The Duke of Cambridge is the President of United for Wildlife and a benefactor of the Tusk Trust, a British non-profit organization established to aid in the protection of African wildlife.
Prince William expressed his concern over the poaching of endangered animals and the smuggling of animal parts for profit, saying urgent action is required to end these practices.
The Prince’s comments were met with a mixed review. The Director of Lion Aid, a UK-based charity, said they were “very sad to hear Prince William state that ‘there is a place for commercial hunting in Africa as there is around the world.’” Other opponents took to Twitter to express their personal views based on emotion rather than scientific data, proving the Prince’s comments to be right on target.
A follow-up article in The Independent appeared two days after the original article with the headline, “Prince William is talking sense – trophy hunting is crucial to conservation.”
The article congratulates Prince William for talking sense, and comments that, “As hard as it is to comprehend that killing animals can be integral to their survival, the fact remains: without trophy hunting, many of Africa’s iconic species would be worse off.”
Using the increased populations of the black and southern white rhino, hunting is accepted as playing a significant role in the species’ recovery. The reasons for this are several. Financial incentives to the local populations to regulate ethical hunting and stop poaching is one reason. Dedicated funds to species for recovery is another.

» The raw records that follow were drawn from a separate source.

(* ===== verification/Domain.v ===== *)
(** * The shared data model (internal/domain)

    The records every component passes around, as the Go structs have them:
    Go's string types stay strings with their named constants, an embedded
    struct is a field, a nilable pointer is an [option], [time.Time] is a
    number of nanoseconds. [PlanOp.Kind] is an inductive type with one
    constructor for a kind no constant names. *)

From Stdlib Require Import Ascii.
From S2P Require Import Prelude.
From S2P Require Import Netip NetipText.

(** ** network.go *)

Abbreviation Family := string (only parsing).
Definition FamilyV4 : Family := "v4".
Definition FamilyV6 : Family := "v6".

Abbreviation Owner := string (only parsing).
Definition OwnerSystem : Owner := "system".
Definition OwnerRiftRoute : Owner := "riftroute".
Definition OwnerVPN : Owner := "vpn".
Definition OwnerUnknown : Owner := "unknown".

Definition ProtoRiftRoute : string := "riftroute".

Record Route : Type := mkRoute {
  rt_DstCIDR : string;
  rt_Gateway : string;
  rt_Iface : string;
  rt_Metric : Z;
  rt_Family : Family;
  rt_Owner : Owner;
  rt_Proto : string;
  rt_Table : string;
  rt_Profile : string;
  rt_Cloned : bool;
  rt_Scoped : bool;
  rt_Reject : bool;
}.

#[export] Instance Route_eq_dec : EqDecision Route.
Proof. solve_decision. Defined.

Record PolicyRule : Type := mkPolicyRule {
  pr_Priority : Z;
  pr_Selector : string;
  pr_Table : string;
  pr_Family : Family;
  pr_Proto : string;
  pr_RouteToIface : string;
  pr_RouteToGW : string;
}.

#[export] Instance PolicyRule_eq_dec : EqDecision PolicyRule.
Proof. solve_decision. Defined.

Record Iface : Type := mkIface {
  if_Name : string;
  if_Up : bool;
  if_Kind : string;
  if_Addrs : list string;
  if_MTU : Z;
  if_IsVPN : bool;
}.

#[export] Instance Iface_eq_dec : EqDecision Iface.
Proof. solve_decision. Defined.

Definition IfaceKindPhysical : string := "phys".
Definition IfaceKindUtun : string := "utun".
Definition IfaceKindLoopback : string := "loopback".
Definition IfaceKindOther : string := "other".

Record DNSState : Type := mkDNSState {
  dns_Servers : list string;
  dns_SearchDomains : list string;
  dns_Iface : string;
}.

#[export] Instance DNSState_eq_dec : EqDecision DNSState.
Proof. solve_decision. Defined.

Record DefaultRoute : Type := mkDefaultRoute {
  df_Family : Family;
  df_Present : bool;
  df_Gateway : string;
  df_Iface : string;
  df_Owner : Owner;
  df_ViaVPN : bool;
}.

Record RouteDecision : Type := mkRouteDecision {
  rd_Target : string;
  rd_Source : string;
  rd_MatchedCIDR : string;
  rd_Gateway : string;
  rd_Iface : string;
  rd_Family : Family;
  rd_Owner : Owner;
  rd_Profile : string;
  rd_ViaVPN : bool;
  rd_Tunnel : string;
  rd_TunnelType : string;
  rd_Reachable : bool;
  rd_Rejected : bool;
}.

#[export] Instance RouteDecision_eq_dec : EqDecision RouteDecision.
Proof. solve_decision. Defined.

Record Capabilities : Type := mkCapabilities {
  cap_Platform : string;
  cap_PolicyRouting : bool;
  cap_Fwmark : bool;
  cap_PerAppRouting : bool;
  cap_ProtoTag : bool;
  cap_IPv6 : bool;
  cap_KillSwitch : bool;
  cap_IfaceScoping : bool;
  cap_Backend : string;
}.

(** ** profile.go *)

Abbreviation Mode := string (only parsing).
Definition ModeExclude : Mode := "exclude".
Definition ModeInclude : Mode := "include".
Definition ModeTunnel : Mode := "tunnel".

Abbreviation RuleType := string (only parsing).
Definition RuleCIDR : RuleType := "cidr".
Definition RuleIP : RuleType := "ip".
Definition RuleDomain : RuleType := "domain".
Definition RuleASN : RuleType := "asn".
Definition RuleCountry : RuleType := "country".
Definition RuleApp : RuleType := "app".

Record Rule : Type := mkRule { r_Type : RuleType; r_Value : string; r_Comment : string }.

(** The loop ranges over runes; every accepted one is a single ASCII byte and
    every byte of a longer encoding is at least 128, so ranging over bytes
    accepts the same strings. *)
Definition uid_char (c : ascii) : bool :=
  let r := code c in
  ((97 <=? r) && (r <=? 122)) || ((65 <=? r) && (r <=? 90)) || ((48 <=? r) && (r <=? 57))
  || (r =? 95) || (r =? 45) || (r =? 46).

Definition IsUIDLike (s : string) : bool :=
  if s =s? "" then false else str_forall uid_char s.

(** [strings.TrimPrefix] and [strings.CutPrefix]. *)
Fixpoint CutPrefix (s pre : string) : option string :=
  match pre, s with
  | EmptyString, _ => Some s
  | String a pre', String b s' => if Ascii.eqb a b then CutPrefix s' pre' else None
  | _, EmptyString => None
  end.
Definition TrimPrefix (s pre : string) : string := default s (CutPrefix s pre).
Definition HasPrefix (s pre : string) : bool := bool_decide (is_Some (CutPrefix s pre)).

Lemma HasPrefix_app pre s : HasPrefix (pre +:+ s) pre = true.
Proof.
  unfold HasPrefix. apply bool_decide_eq_true. exists s. induction pre as [|c pre IH]; simpl; [by destruct s|].
  rewrite Ascii.eqb_refl. exact IH.
Qed.

Definition DomainRuleHost (v : string) : string := TrimPrefix v "*.".

Record Profile : Type := mkProfile {
  pf_ID : string;
  pf_Name : string;
  pf_Description : string;
  pf_Enabled : bool;
  pf_Mode : Mode;
  pf_Gateway : string;
  pf_Priority : Z;
  pf_Rules : list Rule;
  pf_Lists : list string;
  pf_IPVersion : list Family;
  pf_Tunnel : string;
}.

(** A reusable list: inline entries, and those last fetched from [Source]. *)
Record NamedList : Type := mkNamedList {
  nl_Name : string;
  nl_Static : list string;
  nl_Source : string;
  nl_Refresh : string;
  nl_LastFetched : option Z;
  nl_Checksum : string;
  nl_Resolved : list string;
}.

Definition Entries (l : NamedList) : list string := nl_Static l ++ nl_Resolved l.

Record SplitDNSRoute : Type := mkSplitDNS { sd_Domain : string; sd_Resolver : string; sd_Port : Z }.

Record ManagedRoute : Type := mkMR { mr_Route : Route; mr_ProfileID : string; mr_CreatedAt : Z }.
Record ManagedRule : Type := mkMRule { ml_Rule : PolicyRule; ml_ProfileID : string; ml_CreatedAt : Z }.

#[export] Instance ManagedRoute_eq_dec : EqDecision ManagedRoute.
Proof. solve_decision. Defined.
#[export] Instance ManagedRule_eq_dec : EqDecision ManagedRule.
Proof. solve_decision. Defined.

(** ** audit.go *)

Inductive OpKind : Type :=
| OpAddRoute | OpDelRoute | OpAddRule | OpDelRule
| OpOther (kind : string).

#[export] Instance OpKind_eq_dec : EqDecision OpKind.
Proof. solve_decision. Defined.

Record PlanOp : Type := mkPlanOp {
  op_Kind : OpKind;
  op_Route : option ManagedRoute;
  op_Rule : option ManagedRule;
  op_Command : list string;
  op_Human : string;
}.

#[export] Instance PlanOp_eq_dec : EqDecision PlanOp.
Proof. solve_decision. Defined.

Record Plan : Type := mkPlan { pl_Ops : list PlanOp; pl_Inverse : list PlanOp }.

#[export] Instance Plan_eq_dec : EqDecision Plan.
Proof. solve_decision. Defined.

(** ** Snapshots and the audit log; nil profiles (a snapshot from before they
    were kept) are [None]. *)

Record Snapshot : Type := mkSnapshot {
  sn_ID : string;
  sn_CreatedAt : Z;
  sn_Reason : string;
  sn_RoutesV4 : list Route;
  sn_RoutesV6 : list Route;
  sn_Rules : list PolicyRule;
  sn_Defaults : list DefaultRoute;
  sn_DNS : DNSState;
  sn_Profiles : option (list Profile);
  sn_Restorable : bool;
  sn_Format : Z;
}.

Record ApplyTiming : Type := mkTiming {
  tm_TotalMS : Z;
  tm_WaitMS : Z;
  tm_BuildMS : Z;
  tm_CheckMS : Z;
  tm_ExecMS : Z;
}.

Abbreviation Actor := string (only parsing).
Definition ActorUI : Actor := "ui".
Definition ActorCLI : Actor := "cli".
Definition ActorDaemon : Actor := "daemon-auto".
Definition ActorSystem : Actor := "system".

Record AuditEvent : Type := mkAuditEvent {
  ae_ID : Z;
  ae_TS : Z;
  ae_Actor : Actor;
  ae_Action : string;
  ae_Profile : string;
  ae_Plan : option Plan;
  ae_Result : string;
  ae_Rollback : bool;
  ae_Reason : string;
  ae_Codes : list string;
  ae_Timing : option ApplyTiming;
}.

Abbreviation TxResult := string (only parsing).
Definition TxPending : TxResult := "pending".
Definition TxCommitted : TxResult := "committed".
Definition TxRolledBack : TxResult := "rolled_back".
Definition TxFailed : TxResult := "failed".

(** ** tunnel.go: what a plan of the tunnels' routes reports *)

Record TunnelBlocked : Type := mkTunnelBlocked { tb_Route : string; tb_Reason : string }.
Record TunnelExcept : Type := mkTunnelExcept { te_Net : string; te_Reason : string }.
Record TunnelNarrowed : Type := mkTunnelNarrowed { tn_Route : string; tn_Except : list TunnelExcept }.

Record TunnelProfileRef : Type := mkProfileRef { ref_ID : string; ref_Name : string; ref_Enabled : bool; ref_Routes : Z }.

Definition TunnelOpenVPN : string := "openvpn".
Definition TunnelWireGuard : string := "wireguard".
Definition TunnelIKEv2 : string := "ikev2".

Abbreviation TunnelState := string (only parsing).
Definition TunnelDisconnected : TunnelState := "disconnected".
Definition TunnelConnecting : TunnelState := "connecting".
Definition TunnelConnected : TunnelState := "connected".
Definition TunnelReconnecting : TunnelState := "reconnecting".
Definition TunnelFailed : TunnelState := "failed".

Record TunnelStatus : Type := mkTunnelStatus {
  st_Name : string;
  st_Type : string;
  st_Via : string;
  st_Routes : list string;
  st_AutoConnect : bool;
  st_WhenDown : string;
  st_Blocking : bool;
  st_Username : string;
  st_HasPassword : bool;
  st_NeedsAuth : bool;
  st_Servers : list string;
  st_Ignored : list string;
  st_Blocked : list TunnelBlocked;
  st_Narrowed : list TunnelNarrowed;
  st_Captured : list TunnelBlocked;
  st_CertExpires : option Z;
  st_Profiles : list TunnelProfileRef;
  st_Unreadable : bool;
  st_State : TunnelState;
  st_Detail : string;
  st_Iface : string;
  st_LocalIP : string;
  st_Server : string;
  st_Since : option Z;
  st_LastError : string;
  st_BytesIn : Z;
  st_BytesOut : Z;
}.

Definition TunnelViaDirect : string := "direct".
Definition TunnelViaDefault : string := "default".
Definition TunnelFallback : string := "fallback".
Definition TunnelBlock : string := "block".

(** ** state.go *)

Record TailscaleStatus : Type := mkTailscale { ts_Iface : string; ts_ExitNode : bool; ts_Networks : list string }.
Definition no_tailscale : TailscaleStatus := mkTailscale "" false [].

(** ** diff.go *)

Definition DiffAdd : string := "add".
Definition DiffDel : string := "del".

Record DiffEntry : Type := mkDiffEntry { de_Action : string; de_Route : Route }.
Record Diff : Type := mkDiff {
  di_Entries : list DiffEntry;
  di_Adds : Z;
  di_Dels : Z;
  di_Changes : Z;
  di_InSync : bool;
}.

(** ** prefs.go *)

Abbreviation UpdateMode := string (only parsing).
Definition UpdateAuto : UpdateMode := "auto".
Definition UpdateNotify : UpdateMode := "notify".
Definition UpdateOff : UpdateMode := "off".
Definition UpdateMode_Valid (m : UpdateMode) : bool :=
  (m =s? UpdateAuto) || (m =s? UpdateNotify) || (m =s? UpdateOff).

Abbreviation TelemetryLevel := string (only parsing).
Definition TelemetryFull : TelemetryLevel := "full".
Definition TelemetryBasic : TelemetryLevel := "basic".
Definition TelemetryOff : TelemetryLevel := "off".
Definition TelemetryLevel_Valid (l : TelemetryLevel) : bool :=
  (l =s? TelemetryFull) || (l =s? TelemetryBasic) || (l =s? TelemetryOff).

Record Preferences : Type := mkPreferences { pf_Updates : UpdateMode; pf_Telemetry : TelemetryLevel }.
Definition DefaultPreferences : Preferences := mkPreferences UpdateAuto TelemetryFull.
Record PreferencesPatch : Type := mkPatch { pp_Updates : option string; pp_Telemetry : option string }.

(** ** conflict.go *)

Record Conflict : Type := mkConflict { cf_Kind : string; cf_A : string; cf_B : string; cf_Detail : string }.

(** ** Text helpers of the standard library *)

Definition is_space (c : ascii) : bool :=
  let r := code c in (r =? 32) || ((9 <=? r) && (r <=? 13)).

(** [strings.Fields] on ASCII text: the runs of non-space bytes. *)
Fixpoint fields_go (s cur : string) : list string :=
  let flush l := if cur =s? "" then l else cur :: l in
  match s with
  | EmptyString => flush []
  | String c s' =>
      if is_space c then flush (fields_go s' "") else fields_go s' (cur +:+ String c "")
  end.
Definition Fields (s : string) : list string := fields_go s "".

(** [strings.Join]. *)
Fixpoint Join (l : list string) (sep : string) : string :=
  match l with
  | [] => ""
  | [x] => x
  | x :: l' => x +:+ sep +:+ Join l' sep
  end.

The article identifies a private reserve as an example. “The reserve has a policy that all proceeds from rhino hunting must be spent on rhino conservation. For example, the killing of two old white rhino in 2012 paid for 49 percent of a $377,000 high tech security fence upgrade along a vulnerable border. Now, when there is a breach, anti-poaching units are alerted and rapidly deployed greatly enhancing the security of rhinos in the reserve,” the article reported.
The article ends with the observation, “A few individuals legally hunted each year is a small price to pay for the transformative benefits that trophy hunting brings. The public may recoil at pictures of rich white men beaming beside the corpses of felled rhinos and lions. These reactions are understandable. But the welfare of entire communities and ecosystems surely trumps any queasiness grounded in sentimentality.”